Recently there have been a number of examples of damaging conflicts between police and crime commissioners and chief constables, the most worrying of which has been in Gwent, where the PCC effectively sacked the chief constable. May we have a debate in Government time on whether it is appropriate for PCCs to involve themselves in operational police matters?

I am sorry to hear about the case in Gwent, although I do not know the circumstances and cannot comment on it directly. In my county, I am pleased to say, the police and crime commissioner and the chief constable are working together very effectively. It is clear that that should rest on the chief constable and the police service understanding that the police and crime commissioner has a democratic mandate to set priorities and strategy and allocate resources, and they should respect that. At the same time, police and crime commissioners, like the police authorities that preceded them, should respect the police’s responsibility to take charge of operational matters.

With the sixth fastest household growth rate in the whole country, the borough of Kettering has many new residential developments that have unadopted roads. There is effectively no legal mechanism whereby the local authority can force developers to develop the roads to an adoptable standard. Unless they are adopted, there are no parking controls, no proper street lighting and so on. May we have a statement from the Department for Transport on the legal mechanisms it could make available to local authorities to get roads up to adoptable standards?
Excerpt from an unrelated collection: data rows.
(* ===== verification/ScratchSpec.v ===== *)
(** * Specification of scratching

    The two calls with which [vdrive_dir_remove_slot] and the command for scratching release
    the sectors of a file and its side sectors end as long as the links stay on sectors that the
    BAM and the error map have, and release the sectors of proper chains. *)

From S2P Require Import Prelude Geometry Image VDrive Bam BamSpec BamAlloc AllocSpec Partition Directory DirSpec.
Import Bam BamSpec Directory.

Module ScratchSpec.
Import AllocSpec.

Section scratch.
Context {platform : Platform}.

(** Releasing a sector: the answer, and the free set *)
Lemma free_law v t s : inv v -> valid v t s ->
  wp (vdrive_bam_free_sector t s)
    (fun r v' => r = b2z (bool_decide ((t, s) ∉ free v)) /\ inv v' /\ frame v v' /\
                 free v' = free v ∪ {[(t, s)]}) v.
Proof.
  intros (b & Hok) Ha. destruct (free_run v b t s Hok Ha) as (v' & b' & Hrun & Hok' & Htr & Hset & _).
  apply wp_run. eexists _, v'. split; [exact Hrun|].
  rewrite (free_ok _ _ Hok), (free_ok _ _ Hok'), (frame_geom _ _ (tracked_frame _ _ _ _ Hok Htr)).
  split; [|split; [by exists b'|split; [by eapply tracked_frame|done]]].
  rewrite free_bit_set by done. by rewrite <- bool_decide_not.
Qed.

(** The sectors that are not free *)
Definition taken (v : vdrive_t) : gset (Z * Z) :=
  list_to_set (addresses (image_format (geom v))) ∖ free v.

Lemma elem_of_taken v t s : (t, s) ∈ taken v <-> valid v t s /\ (t, s) ∉ free v.
Proof. unfold taken. by rewrite elem_of_difference, elem_of_list_to_set, elem_of_addresses. Qed.

(** Releasing goes on behind every sector of the image, whatever its status. *)
Definition walks (image : disk_image_t) (t s rc : Z) : Prop := Geometry.valid_address (di_type image) t s.

(** A proper chain from [(t, s)]: sectors of the image that can be read, up to a link to track 0 *)
Inductive chained (v : vdrive_t) (image : disk_image_t) : Z -> Z -> list (Z * Z) -> Prop :=
  | chained_end s : chained v image 0 s []
  | chained_next t s b t' s' l :
      t <> 0 -> Geometry.valid_address (di_type image) t s ->
      (forall tmp, mlen tmp = 256 -> read_logical v image tmp t s = Some (0, b)) ->
      getb b 0 = Some t' -> getb b 1 = Some s' -> chained v image t' s' l ->
      chained v image t s ((t, s) :: l).

Lemma chained_det v image t s c : chained v image t s c -> forall c', chained v image t s c' -> c = c'.
Proof.
  induction 1 as [s|t s b t' s' l Hnz Hv Hrd H0 H1 Hl IH]; intros c' Hc'; inversion Hc' as [|? ? b2 ? ? ? ? ? Hrd2]; subst; try done.
  specialize (Hrd (replicate 256 0) ltac:(done)). rewrite (Hrd2 (replicate 256 0) ltac:(done)) in Hrd. injection Hrd as ->.
  simplify_eq. f_equal. by apply IH.
Qed.

Lemma chained_suffix v image t s c : chained v image t s c -> forall k a, c !! k = Some a -> chained v image a.1 a.2 (drop k c).
Proof.
  induction 1 as [s|t s b t' s' l Hnz Hv Hrd H0 H1 Hl IH]; intros k a Hk; [done|].
  destruct k as [|k]; [|by apply IH]. injection Hk as <-. by eapply chained_next.
Qed.

Lemma chained_nodup v image t s c : chained v image t s c -> NoDup c.
Proof.
  induction 1 as [s|t s b t' s' l Hnz Hv Hrd H0 H1 Hl IH]; constructor; [|done].
  intros (k & Hk)%list_elem_of_lookup. pose proof (chained_suffix _ _ _ _ _ Hl k _ Hk) as Hsuf. cbn in Hsuf.
  pose proof (chained_det _ _ _ _ _ Hsuf _ (chained_next _ _ _ _ _ _ _ _ Hnz Hv Hrd H0 H1 Hl)) as Heq.
  apply (f_equal length) in Heq. rewrite length_drop in Heq. cbn [length] in Heq. lia.
Qed.

(** A sector that two proper chains share has the same sectors behind it in both. *)
Lemma chained_shared v image t s c t' s' c' k a : chained v image t s c -> chained v image t' s' c' ->
  c !! k = Some a -> a ∈ c' -> forall x, x ∈ drop k c -> x ∈ c'.
Proof.
  intros Hc Hc' Hk (k' & Hk')%list_elem_of_lookup x Hx.
  rewrite (chained_det _ _ _ _ _ (chained_suffix _ _ _ _ _ Hc k a Hk) _ (chained_suffix _ _ _ _ _ Hc' k' a Hk')) in Hx.
  rewrite <- (take_drop k' c'). apply elem_of_app. by right.
Qed.

(** What is released from [v] on: sectors that were allocated and that the links lead to; a proper
    chain up to its first sector that is free *)
Definition released (v0 v : vdrive_t) (image : disk_image_t) (buf : mem) (t s : Z) (v' : vdrive_t) : Prop :=
  inv v' /\ frame v v' /\ exists l, list_to_set l ⊆ taken v /\ free v' = free v ∪ list_to_set l /\
    (forall a, a ∈ l -> reached (walks image) v0 image buf t s a) /\
    (forall c, chained v0 image t s c -> exists k, list_to_set l = (list_to_set (take k c) : gset (Z * Z)) /\
       forall a, c !! k = Some a -> a ∈ free v).

Lemma released_none v0 v image buf t s v' : inv v' -> frame v v' -> free v' = free v ->
  (forall c a, chained v0 image t s c -> c !! 0%nat = Some a -> a ∈ free v) -> released v0 v image buf t s v'.
Proof.
  intros Hi Hf Hfr Hc. split; [done|]. split; [done|]. exists []. split; [set_solver|]. split; [set_solver|].
  split; [set_solver|]. intros c Hch. exists 0%nat. split; [done|]. intros a. by apply Hc.
Qed.

Lemma size_remove (X : gset (Z * Z)) a : a ∈ X -> (size (X ∖ {[a]}) < size X)%nat.
Proof.
  intros Ha. rewrite size_difference by set_solver. rewrite size_singleton.
  assert (size X <> 0%nat) by (apply size_non_empty_iff; set_solver). lia.
Qed.

Lemma released_cons v0 v v3 image buf t s buf' t' s' rc v' : t <> 0 -> Geometry.valid_address (di_type image) t s ->
  (t, s) ∈ taken v -> mlen buf = 256 -> frame v v3 -> free v3 = free v ∪ {[(t, s)]} ->
  read_logical v0 image buf t s = Some (rc, buf') -> getb buf' 0 = Some t' -> getb buf' 1 = Some s' ->
  released v0 v3 image buf' t' s' v' -> released v0 v image buf t s v'.
Proof.
  intros Hnz Hv Hin Hbuf Hfr3 Hf3 Hrd Ht' Hs' (Hinv' & Hfr' & l & Hsub & Hf' & Hreach & Hl).
  assert (Htaken : taken v3 = taken v ∖ {[(t, s)]}) by (unfold taken; rewrite Hf3, (frame_geom _ _ Hfr3); clear; set_solver).
  rewrite Htaken in Hsub. rewrite Hf3 in Hf'. split; [done|]. split; [by etrans|].
  destruct (decide (t' = 0)) as [->|Hne'].
  - (* the chain ends here *)
    assert (list_to_set l = (∅ : gset (Z * Z))) as Hl0.
    { destruct (Hl [] (chained_end _ _ _)) as (k & -> & _). by destruct k. }
    rewrite Hl0 in Hf'. exists [(t, s)]. split; [clear -Hin; set_solver|]. split; [rewrite Hf'; clear; set_solver|].
    split; [intros a ->%list_elem_of_singleton; constructor|]. intros c Hc. exists 1%nat.
    inversion Hc as [|? ? b t1 s1 c' _ _ Hrd' Ht1 Hs1 Hc' E1 E2 E3]; subst; [done|].
    rewrite (Hrd' buf Hbuf) in Hrd. injection Hrd as <- <-. simplify_eq. inversion Hc'; subst; [|done].
    split; [done|]. intros a Ha. discriminate Ha.
  - exists ((t, s) :: l). split; [clear -Hsub Hin; set_solver|]. split; [rewrite Hf'; clear; set_solver|]. split.
    { intros a [->|Ha]%elem_of_cons; [constructor|]. eapply reached_next; [exact Hrd|exact Hv|done..|by apply Hreach]. }
    intros c Hc. pose proof (chained_nodup _ _ _ _ _ Hc) as Hnd.
    inversion Hc as [|? ? b t1 s1 c' _ _ Hrd' Ht1 Hs1 Hc' E1 E2 E3]; subst; [done|].
    rewrite (Hrd' buf Hbuf) in Hrd. injection Hrd as <- <-. simplify_eq.
    destruct (Hl c' Hc') as (k & Hk & Hstop). exists (S k). split; [cbn [take]; clear -Hk; set_solver|].
    intros a Ha. cbn in Ha. specialize (Hstop a Ha). rewrite Hf3 in Hstop. apply NoDup_cons in Hnd as [Hnin _].
    apply elem_of_union in Hstop as [ | ->%elem_of_singleton]; [done|]. destruct Hnin. by eapply list_elem_of_lookup_2.
Qed.

Lemma free_chain_run v0 image fuel : chain_drive v0 image -> forall v buf t s, inv v -> frame v0 v ->
  (forall a, reached (walks image) v0 image buf t s a -> known v0 image a.1 a.2) ->
  mlen buf = 256 -> bytes_ok buf -> 0 <= t -> 0 <= s -> (size (taken v) < fuel)%nat ->
  wp (free_chain fuel t s buf) (fun _ => released v0 v image buf t s) v.
Proof.
  intros Hcd. induction fuel as [|fuel IH]; intros v buf t s Hinv Hfr0 Hknown Hbuf Hbytes Ht Hs Hfuel; [lia|].
  cbn [free_chain]. destruct (Z.eqb_spec t 0) as [->|Hnz].
  { apply wp_ret, released_none; [done..|]. intros c a Hc. by inversion Hc; subst. }
  apply wp_bindST, wp_eq with v v; [done|].
  apply wp_bindST, wp_eq with image v; [cbn; by rewrite (deref_framed v0 v image Hcd Hfr0)|].
  pose proof (address_valid v0 image t s Hcd Ht Hs) as Hvalid.
  destruct (Z.ltb_spec (Geometry.disk_image_check_sector image t s) 0) as [Hneg|Hpos].
  { apply wp_ret, released_none; [done..|]. intros c a Hc _. inversion Hc as [|? ? ? ? ? ? ? Hv]; subst; [done|]. apply Hvalid in Hv. lia. }
  apply Hvalid in Hpos. destruct (Hknown (t, s) (reached_here _ _ _ _ _ _) Hpos) as [Ha Hmap]. cbn in Ha, Hmap.
  assert (Hav : valid v t s) by (unfold valid; by rewrite (frame_geom _ _ Hfr0)).
  apply wp_bindST. eapply wp_mono; [by apply free_law|].
  intros r v1 (-> & Hinv1 & Hfr1 & Hfree1). cbn beta.
  destruct (bool_decide ((t, s) ∉ free v)) eqn:Hb; cbn [b2z Z.eqb].
  2: { apply bool_decide_eq_false_1, dec_stable in Hb.
       apply wp_ret, released_none; [exact Hinv1|exact Hfr1|rewrite Hfree1; clear -Hb; set_solver|].
       intros c a Hc. inversion Hc; subst; [done|]. by intros [= <-]. }
  apply bool_decide_eq_true_1 in Hb.
  assert (Ha1 : valid v1 t s) by (unfold valid; by rewrite (frame_geom _ _ Hfr1)).
  apply wp_bindST. eapply wp_mono; [by apply free_law|].
  intros _ v2 (_ & Hinv2 & Hfr2 & Hfree2). cbn beta. assert (Hfr02 : frame v v2) by (by etrans).
  destruct (read_framed v0 v2 image buf t s) as (rc & buf' & t' & s' & Hrd & Hrun & Hbuf' & Hbytes' & Ht' & Hs' & Hp1 & Hp2); try done.
  { by etrans. }
  apply wp_bindST, wp_eq with (rc, buf') (set_image_mode 0 v2); [done|]. cbn beta iota.
  set (v3 := set_image_mode 0 v2) in *.
  assert (Hinv3 : inv v3) by (destruct Hinv2 as (b & Hok); exists b; by apply bam_ok_mode).
  assert (Hfr3 : frame v v3) by exact Hfr02.
  assert (Hf3 : free v3 = free v ∪ {[(t, s)]}) by (change (free v3) with (free v2); rewrite Hfree2, Hfree1; clear; set_solver).
  assert (Hin : (t, s) ∈ taken v).
  { by apply elem_of_taken. }
  apply wp_bindST, wp_eq with t' v3; [by cbn; rewrite Ht'|].
  apply wp_bindST, wp_eq with s' v3; [by cbn; rewrite Hs'|].
  eapply wp_mono; [apply (IH v3 buf' t' s'); [done|by etrans| |done..|]|].
  - intros a Ha' Hv. destruct (decide (t' = 0)) as [->|Hne]; [by destruct (reached_zero (walks image) v0 image buf' s' a (fun _ _ _ H => H) Ha')|].
    apply Hknown; [|done]. by eapply reached_next.
  - assert (taken v3 = taken v ∖ {[(t, s)]}) as -> by (unfold taken; rewrite Hf3, (frame_geom _ _ Hfr3); clear; set_solver).
    pose proof (size_remove _ _ Hin). lia.
  - intros ? v'. by eapply released_cons.
Qed.

(** ** A file with its side sectors *)

(** The chains that [vdrive_rel_scratch] releases for the side sector [(t, s)] of an entry: this one, or
    those of the groups in a super side sector *)
Definition side_starts (v : vdrive_t) (image : disk_image_t) (t s : Z) : list (Z * Z) :=
  if vdrive_rel_has_super (image_format (geom v)) then
    match read_logical v image (lib_malloc 256) t s with
    | Some (0, b) => if default 0 (getb b 2) =? 0xfe
                     then (fun i => (default 0 (getb b (3 + i * 2)), default 0 (getb b (4 + i * 2)))) <$> seqZ 0 126 else []
    | _ => []
    end
  else [(t, s)].
(** The first sector of a file: [false] if there is none. *)
Definition first_block : ST channel_t bool :=
  let! c := state in
  if negb (ctrack c =? 0) then mret true
  else
    let! a := on_cdrive BamAlloc.vdrive_bam_alloc_first_free_sector in
    match a with
    | None => mret false
    | Some (t, s) =>
        upd (fun c => set_ctrack t (set_csector s c));;
        (if negb (needsupdate c =? 0) then put_slot SLOT_REPLACE_TRACK t;; put_slot SLOT_REPLACE_SECTOR s
         else put_slot SLOT_FIRST_TRACK t;; put_slot SLOT_FIRST_SECTOR s);;
        put_slot SLOT_NR_BLOCKS 0;;
        put_slot (SLOT_NR_BLOCKS + 1) 0;;
        mret true
    end.

Definition write_failed (status t s : Z) : ST channel_t Z := set_error status t s;; mret (-1).

(** Writes the buffer, and allocates the sector it links to unless it is the last. *)
Definition iec_write_sequential (length : Z) : ST channel_t Z :=
  let! ok := first_block in
  if negb (ok : bool) then disk_full
  else
    let! c := state in
    let (t, s) := (ctrack c, csector c) in
    if length =? WRITE_BLOCK then
      let! a := on_cdrive (BamAlloc.vdrive_bam_alloc_next_free_sector t s) in
      match a with
      | None => disk_full
      | Some (t', s') =>
          put_buffer 0 t';; put_buffer 1 s';;
          let! status := write_buffer t s in
          if negb (status =? CBMDOS_IPE_OK) then write_failed status t s
          else upd (fun c => set_ctrack t' (set_csector s' c));; count_block;; mret 0
      end
    else
      put_buffer 0 0;; put_buffer 1 (length - 1);;
      let! status := write_buffer t s in
      if negb (status =? CBMDOS_IPE_OK) then write_failed status t s
      else count_block;; mret 0.

(** ** Closing *)

(** The entry is read again, replaced and written. *)
Definition copy_slot : ST channel_t unit :=
  update (fun c => match slot c with
    | A_slot e => e ← slice e 2 30; b ← splice (dbuffer (dir c)) (u32 (dslot (dir c) * 32 + 2)) e;
        Some (set_clist (set_search (set_dctx (set_dbuffer b (dir c)) (search (clist c))) (clist c)) c)
    | _ => None
    end).

Definition vdrive_iec_update_dirent : ST channel_t Z :=
  on_dir read_dir;;
  copy_slot;;
  let! status := on_dir write_dir in
  let! c := state in
  (if negb (status =? CBMDOS_IPE_OK) then set_error status (dtrack (dir c)) (dsector (dir c));; mret tt
   else mret tt);;
  mret 0.

(** Puts the replacement in place: the first sector of the old file, 0 if there is none. *)
Definition replace_file : ST channel_t (Z * Z) :=
  let! c := state in
  if negb (needsupdate c =? 0) then
    let! t := get_slot SLOT_FIRST_TRACK in
    let! s := get_slot SLOT_FIRST_SECTOR in
    let! t' := get_slot SLOT_REPLACE_TRACK in
    let! s' := get_slot SLOT_REPLACE_SECTOR in
    put_slot SLOT_FIRST_TRACK t';; put_slot SLOT_FIRST_SECTOR s';;
    put_slot SLOT_REPLACE_TRACK 0;; put_slot SLOT_REPLACE_SECTOR 0;;
    mret (t, s)
  else mret (0, 0).

Definition stamp_slot : ST channel_t unit :=
  update (fun c => match slot c with
    | A_slot e => e ← vdrive_dir_updatetime host_time e; Some (set_slot (A_slot e) c)
    | _ => None
    end).

(** The status of the last block is not looked at. *)
Definition iec_close_sequential (fuel : nat) : ST channel_t Z :=
  let! c := state in
  if negb (Z.land (creadmode c) (Z.lor CBMDOS_FAM_WRITE CBMDOS_FAM_APPEND) =? 0) then
    if readonly c then set_error CBMDOS_IPE_WRITE_PROTECT_ON 0 0;; mret SERIAL_ERROR
    else
      switch;;
      let! c := state in
      iec_write_sequential (cbufptr c);;
      let! type := get_slot SLOT_TYPE_OFFSET in
      put_slot SLOT_TYPE_OFFSET (Z.lor type 0x80);;
      let! (t, s) := replace_file in
      let! c := state in
      (if haspt (part (drive c)) then stamp_slot else mret tt);;
      vdrive_iec_update_dirent;;
      (if negb (t =? 0) then on_cdrive (vdrive_dir_free_chain fuel t s) else mret tt);;
      on_cdrive Bam.vdrive_bam_write_bam;;
      upd (set_slot Freed_slot);;
      vdrive_free_buffer;;
      mret SERIAL_OK
  else vdrive_free_buffer;; mret SERIAL_OK.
I am grateful to my hon. Friend, who makes an interesting point. In my constituency, which, like his, has had many recent developments, many such roads have been adopted, so it is clear that many authorities are taking up the opportunity that exists. However, I will of course talk with my friends in the Department for Transport to secure a fuller answer for him. If he wishes to raise the matter on behalf of his constituents, Ministers will be here to answer questions on 27 June.

Today the Canadian Prime Minister is addressing hon. Members of both Houses as part of what seems to be a huge state lobbying effort on behalf of companies, such as Shell, that want to exploit tar sands at any cost and weaken the EU fuel quality directive to create a market for this dirty oil. Since tar sand oil is so incredibly damaging, may we have a debate on the cosy relationship between politicians and the fossil fuel industry, both in the UK and elsewhere?

For a moment there I was pleased that the hon. Lady was drawing attention to the presence in the Houses of Parliament of the Canadian Prime Minister, Stephen Harper, who will be speaking in an hour or so. I rather regret the way she then went on to speak about Canada. Canada is among our very closest friends and allies in so many ways. The Prime Minister is a distinguished occupant of that post in Canada and I think that we should welcome him wholeheartedly.

On 17 April, my 18-year-old constituent, Georgina Woodley, sadly lost her brave battle with cancer. Hospice care for those at the beginning of life and at the end of life is extremely good, but her courageous family are now campaigning for better palliative care for teenagers and young adults. May we have a debate about this issue at the earliest convenience?

I am sure that the whole House will share my hon. Friend’s sadness at the loss of his constituent and express our condolences to her family. Considerable strides have been taken in palliative care, particularly in relation to teenagers. I have met the youngsters at Christie hospital and University College London hospital, which, not least with the support of the Teenage Cancer Trust, have done a tremendous amount to improve the age-appropriate character of care for teenagers with cancer. There is more that we can do, absolutely, especially in support of the hospice movement. I hope that, following up on the Tom Hughes-Hallett report, we can introduce a system where money follows the patient so that the hospices that provide care that would otherwise be provided by the NHS get the support they need to provide the very high-quality personal care that they specialise in.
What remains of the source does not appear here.